(* ===== verification/ReconcileJob.v ===== *)
(** * A whole job, from its allocations to its stops, updates and placements

    [Compute] of src/scheduler/reconcile.go for a job that is not stopped: the groups
    are worked off one after the other, and a deployment that the first of them creates
    is there for the others. *)

From stdpp Require Import base gmap strings list sorting.
From Stdlib Require Import ZArith Lia.
From S2P Require Import Prelude Bitmap Structs Resources Jobs Allocs Plans AllocSets NameIndex Reconcile ReconcileSpec ReconcileGroup ReconcileProps.
Open Scope string_scope.
Open Scope list_scope.
Open Scope Z_scope.

Lemma LookupTaskGroup_Some job g tg : LookupTaskGroup job g = Some tg → tg ∈ jb_TaskGroups job ∧ tg_Name tg = g.
Proof.
  unfold LookupTaskGroup. intros ([i t] & (Hi & En & _)%list_find_Some & [= <-])%bind_Some.
  split; [by eapply list_elem_of_lookup_2|done].
Qed.

(** ** The matrix has a set for every group *)

Lemma addGroup_mono m tg g : is_Some (m !! g) → is_Some (addGroup m tg !! g).
Proof.
  unfold addGroup. destruct (m !! tg_Name tg); [done|]. intros ?. rewrite lookup_insert_is_Some'. by right.
Qed.

Lemma addGroups_dom tgs : ∀ (m : allocMatrix) g,
  (is_Some (m !! g) ∨ g ∈ tg_Name <$> tgs) → is_Some (foldl addGroup m tgs !! g).
Proof.
  induction tgs as [|t tgs IH]; intros m g; [by intros [?|?%elem_of_nil]|].
  rewrite fmap_cons, elem_of_cons. cbn [foldl]. intros [Hm|[->|Hin]]; apply IH; [left; by apply addGroup_mono| |by right].
  left. unfold addGroup. destruct (m !! tg_Name t) eqn:E; [by rewrite E|]. by rewrite lookup_insert_eq.
Qed.

Lemma matrix_group m l g s :
  NoDup (al_ID <$> l) → matrix_ok m l → m !! g = Some s → vals s ≡ₚ filter (fun x => al_TaskGroup x = g) l.
Proof.
  intros Hnd [Hm Hf] Hs. destruct (Hm g s Hs) as [Hk Hin]. apply NoDup_Permutation.
  - apply (NoDup_fmap_1 al_ID). rewrite keyed_ids by done. apply NoDup_fst_map_to_list.
  - apply NoDup_filter. by apply (NoDup_fmap_1 al_ID).
  - intros x. rewrite elem_of_vals, list_elem_of_filter. split.
    + intros [k Hx]. destruct (Hin k x Hx). done.
    + intros [Hg Hx]. rewrite <- Hf in Hx. apply elem_of_flat in Hx as (k & vs & Hvs & Hxv).
      rewrite lookup_fmap in Hvs. apply fmap_Some in Hvs as (s' & Hs' & ->). apply elem_of_vals in Hxv as [i Hx].
      destruct (Hm k s' Hs') as [_ Hin']. destruct (Hin' i x Hx) as [_ Eg]. exists i. congruence.
Qed.

(** ** Conditions *)

(** The allocations of a job, with distinct identifiers; those of a group of the job carry
    the names of the group, each another index. *)
Record allocs_ok (jobID : string) (job : Job) (allocs : list Allocation) : Prop := {
  ao_ids : NoDup (al_ID <$> allocs);
  ao_jobs : ∀ x, x ∈ allocs → is_Some (al_Job x);
  ao_names : ∀ x tg, x ∈ allocs → LookupTaskGroup job (al_TaskGroup x) = Some tg →
    al_Name x = AllocName jobID (al_TaskGroup x) (Index x) ∧ index_fits (tg_Count tg) x;
  ao_distinct : ∀ x y, x ∈ allocs → y ∈ allocs → al_TaskGroup x = al_TaskGroup y → Index x = Index y → al_ID x = al_ID y;
  ao_few : Z.of_nat (length allocs) < 2 ^ 61;
  ao_counts : ∀ tg, tg ∈ jb_TaskGroups job → 0 ≤ tg_Count tg < 2 ^ 62
}.

(** No group uses canaries, the deployment is neither paused nor failed, and no more of its
    allocations are pending than may be updated at once. *)
Record steady (job : Job) (deployment : option Deployment) (allocs : list Allocation) : Prop := {
  sd_states : ∀ d g s, deployment = Some d → d_TaskGroups d !! g = Some s → ds_PlacedCanaries s = [] ∧ inCanaryState s = false;
  sd_running : ∀ d, deployment = Some d → d_Status d ≠ DeploymentStatusPaused ∧ d_Status d ≠ DeploymentStatusFailed;
  sd_updates : ∀ tg u, tg ∈ jb_TaskGroups job → tg_Update tg = Some u → us_Canary u ≤ 0 ∧ 0 ≤ us_MaxParallel u;
  sd_pending : ∀ d tg u, deployment = Some d → tg ∈ jb_TaskGroups job → tg_Update tg = Some u →
    Z.of_nat (length (pending (d_ID d) (filter (fun x => al_TaskGroup x = tg_Name tg) allocs))) ≤ us_MaxParallel u
}.

Lemma canaryIDs_none b deployment :
  (∀ d g s, deployment = Some d → d_TaskGroups d !! g = Some s → ds_PlacedCanaries s = []) → canaryIDs b deployment = [].
Proof.
  destruct deployment as [d|]; [|done]. intros Hd. unfold canaryIDs.
  assert (∀ s, s ∈ vals (d_TaskGroups d) → ds_PlacedCanaries s = []) as Hs.
  { intros s [g Hg]%elem_of_vals. by eapply Hd. }
  revert Hs. generalize (vals (d_TaskGroups d)) as l. induction l as [|s l IH]; intros Hs; [done|].
  cbn [mbind list_bind]. rewrite (Hs s) by left. rewrite IH by (intros t Ht; apply Hs; by right).
  by destruct (b || negb (ds_Promoted s)).
Qed.

Lemma allocs_ok_perm jobID job l l' : l ≡ₚ l' → allocs_ok jobID job l → allocs_ok jobID job l'.
Proof.
  intros Hl [A1 A2 A3 A4 A5 A6]. split; [by rewrite <- Hl|..|by rewrite <- Hl|done].
  - intros x. rewrite <- Hl. apply A2.
  - intros x tg. rewrite <- Hl. apply A3.
  - intros x y. rewrite <- Hl. apply A4.
Qed.

Lemma steady_perm job deployment l l' : l ≡ₚ l' → steady job deployment l → steady job deployment l'.
Proof. intros Hl [S1 S2 S3 S4]. split; [done..|]. intros d tg u. unfold pending. rewrite <- Hl. apply S4. Qed.

(** The part of a concatenation that has a key. *)
Lemma filter_concat_one {A B} (key : A → string) g (m : list (string * B)) : ∀ ls i b l,
  NoDup m.*1 → Forall2 (fun kb l => ∀ x, x ∈ l → key x = kb.1) m ls → m !! i = Some (g, b) → ls !! i = Some l →
  filter (fun x => key x = g) (concat ls) = l.
Proof.
  induction m as [|[k c] m IH]; intros ls i b l Hnd Hls Hm Hl; [done|]. apply Forall2_cons_inv_l in Hls as (l0 & ls' & H0 & Hls & ->).
  rewrite fmap_cons in Hnd. apply NoDup_cons in Hnd as [Hk Hnd]. simpl. rewrite filter_app. destruct i as [|i]; simpl in Hm, Hl.
  - injection Hm as -> ->. injection Hl as ->. rewrite filter_all, filter_nothing; [| |by apply Forall_forall].
    2:{ intros x (l' & Hl' & Hx)%list_elem_of_In%in_concat E. apply list_elem_of_In, list_elem_of_lookup in Hl' as [j Hj].
        destruct (Forall2_lookup_r _ _ _ j l' Hls Hj) as ([k' c'] & Hm' & Hx'). apply Hk.
        rewrite <- E, (Hx' x) by (by apply list_elem_of_In). apply list_elem_of_lookup. exists j. by rewrite list_lookup_fmap, Hm'. }
    by rewrite app_nil_r.
  - rewrite filter_nothing; [by eapply IH|]. intros x Hx E. apply Hk.
    assert (k = g) as -> by (rewrite <- E; symmetry; by apply H0). apply list_elem_of_lookup. exists i.
    by rewrite list_lookup_fmap, Hm.
Qed.

(** ** The groups one after the other *)

(** What one group comes to. *)
Record groupResult := mkGroupResult {
  gr_stop : list allocStopResult;
  gr_place : list allocPlaceResult;
  gr_update : list (option Allocation);
  gr_kept : list Allocation;
  gr_renewed : list Allocation
}.

Section job.
Context (range : allocSet → list (string * Allocation)).
Context (range_perm : ∀ s, range s ≡ₚ map_to_list s).
Context (order : allocMatrix → list (string * allocSet)).
Context (order_perm : ∀ m, order m ≡ₚ map_to_list m).
Context {U : Type}.
Context (allocUpdateFn : U → Allocation → Job → TaskGroup → (bool * bool * option Allocation) * U).
Context (uuid : string).
Context (okU : U → Prop) (okR : Allocation → bool * bool * option Allocation → Prop).
Context (jobID : string) (job : Job) (deployment : option Deployment) (allocs : list Allocation).
Context (nodes : gmap string (option Node)).
Context (allocs_good : allocs_ok jobID job allocs) (steady_job : steady job deployment allocs).
Context (uuid_fresh : ∀ x, x ∈ allocs → al_DeploymentID x ≠ uuid).
Context (answers_good : ∀ tg, tg ∈ jb_TaskGroups job →
  answers_well allocUpdateFn okU okR job tg (filter (fun x => al_TaskGroup x = tg_Name tg) allocs)).
Implicit Type a : allocReconciler U.

Definition isGroup (g : string) (all : allocSet) : Prop := keyed all ∧ vals all ≡ₚ filter (fun x => al_TaskGroup x = g) allocs.

(** A group of the job is brought to its count, the allocations of any other are stopped. *)
Record outcome (g : string) (all : allocSet) (r : groupResult) : Prop := {
  oc_parts : vals all ≡ₚ (as_alloc <$> gr_stop r) ++ gr_kept r;
  oc_updates : Forall2 (fun x o => okR x (false, false, o)) (gr_renewed r) (gr_update r);
  oc_renewed : gr_renewed r ⊆+ gr_kept r;
  oc_lost : ∀ x, x ∈ vals all → taintOf nodes x = Lost → mkAllocStopResult x AllocClientStatusLost allocLost ∈ gr_stop r;
  oc_group : match LookupTaskGroup job g with
    | None => gr_kept r = [] ∧ gr_place r = []
    | Some tg =>
        Z.of_nat (length (gr_kept r) + length (gr_place r)) = tg_Count tg ∧
        NoDup ((al_Name <$> gr_kept r) ++ (ap_name <$> gr_place r)) ∧
        (∀ p, p ∈ gr_place r → ap_taskGroup p = tg ∧ ap_canary p = false ∧
           ∀ prev, ap_previousAlloc p = Some prev → prev ∈ as_alloc <$> gr_stop r ∧ taintOf nodes prev ≠ Lost)
    end
}.

(** The reconciler between two groups: it has the deployment it started with, or the one it
    has created. *)
Record staged a : Prop := {
  sg_job : ar_jobID a = jobID;
  sg_nodes : ar_taintedNodes a = nodes;
  sg_paused : ar_deploymentPaused a = false;
  sg_failed : ar_deploymentFailed a = false;
  sg_old : ar_oldDeployment a = None ∨ ar_oldDeployment a = deployment;
  sg_deployment : ar_deployment a = None ∨ ar_deployment a = deployment ∨
    ∃ g ds, ar_deployment a = Some ((NewDeployment uuid job) <| d_TaskGroups := {[g := ds]} |>) ∧
      ds_PlacedCanaries ds = [] ∧ inCanaryState ds = false;
  sg_updater : okU (ar_updater a)
}.

Lemma staged_states a d g s :
  staged a → ar_deployment a = Some d → d_TaskGroups d !! g = Some s → ds_PlacedCanaries s = [] ∧ inCanaryState s = false.
Proof.
  intros [_ _ _ _ _ Hd _] Ed Hs. destruct Hd as [E|[E|(g' & ds & E & H1 & H2)]]; [congruence| |].
  - apply (sd_states _ _ _ steady_job d g s); congruence.
  - rewrite E in Ed. injection Ed as <-. simpl in Hs. by apply lookup_singleton_Some in Hs as [_ <-].
Qed.

Lemma staged_no_canaries a tg :
  staged a → tg ∈ jb_TaskGroups job → no_canaries a tg (groupState a (tg_Name tg) tg).1.
Proof.
  intros Ha Htg. split_and!.
  - destruct (sg_old a Ha) as [->| ->]; [done|]. apply canaryIDs_none. intros d g s Hd Hs.
    by apply (sd_states _ _ _ steady_job d g s).
  - apply canaryIDs_none. intros d g s Hd Hs. by apply (staged_states a d g s).
  - unfold groupState. destruct (ar_deployment a ≫= _) as [ds|] eqn:E; simpl; [|done].
    apply bind_Some in E as (d & Ed & Es). by eapply staged_states.
  - intros u Hu. left. by apply (sd_updates _ _ _ steady_job tg u).
Qed.

Lemma pending_perm id l l' : l ≡ₚ l' → length (pending id l) = length (pending id l').
Proof. intros Hl. unfold pending. by rewrite Hl. Qed.

Lemma staged_limit a tg all : staged a → tg ∈ jb_TaskGroups job → isGroup (tg_Name tg) all → limit_ok a tg all.
Proof.
  intros Ha Htg [_ Hall] u Hu. destruct (sd_updates _ _ _ steady_job tg u Htg Hu) as [_ Hm]. split; [done|].
  intros d Hd. rewrite (pending_perm _ _ _ Hall).
  destruct (sg_deployment a Ha) as [E|[E|(g' & ds & E & _ & _)]]; [congruence| |].
  - apply (sd_pending _ _ _ steady_job d tg u); congruence.
  - rewrite E in Hd. injection Hd as <-. simpl. unfold pending. rewrite filter_nothing; [simpl; lia|].
    intros x [_ Hx]%list_elem_of_filter [Ex _]. by apply (uuid_fresh x).
Qed.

==*==

**Task to complete**. Extract, from the listing above, every line where the string "right" occurs.

**Exercise answer**.
  unfold addGroup. destruct (m !! tg_Name tg); [done|]. intros ?. rewrite lookup_insert_is_Some'. by right.
  rewrite fmap_cons, elem_of_cons. cbn [foldl]. intros [Hm|[->|Hin]]; apply IH; [left; by apply addGroup_mono| |by right].
  cbn [mbind list_bind]. rewrite (Hs s) by left. rewrite IH by (intros t Ht; apply Hs; by right).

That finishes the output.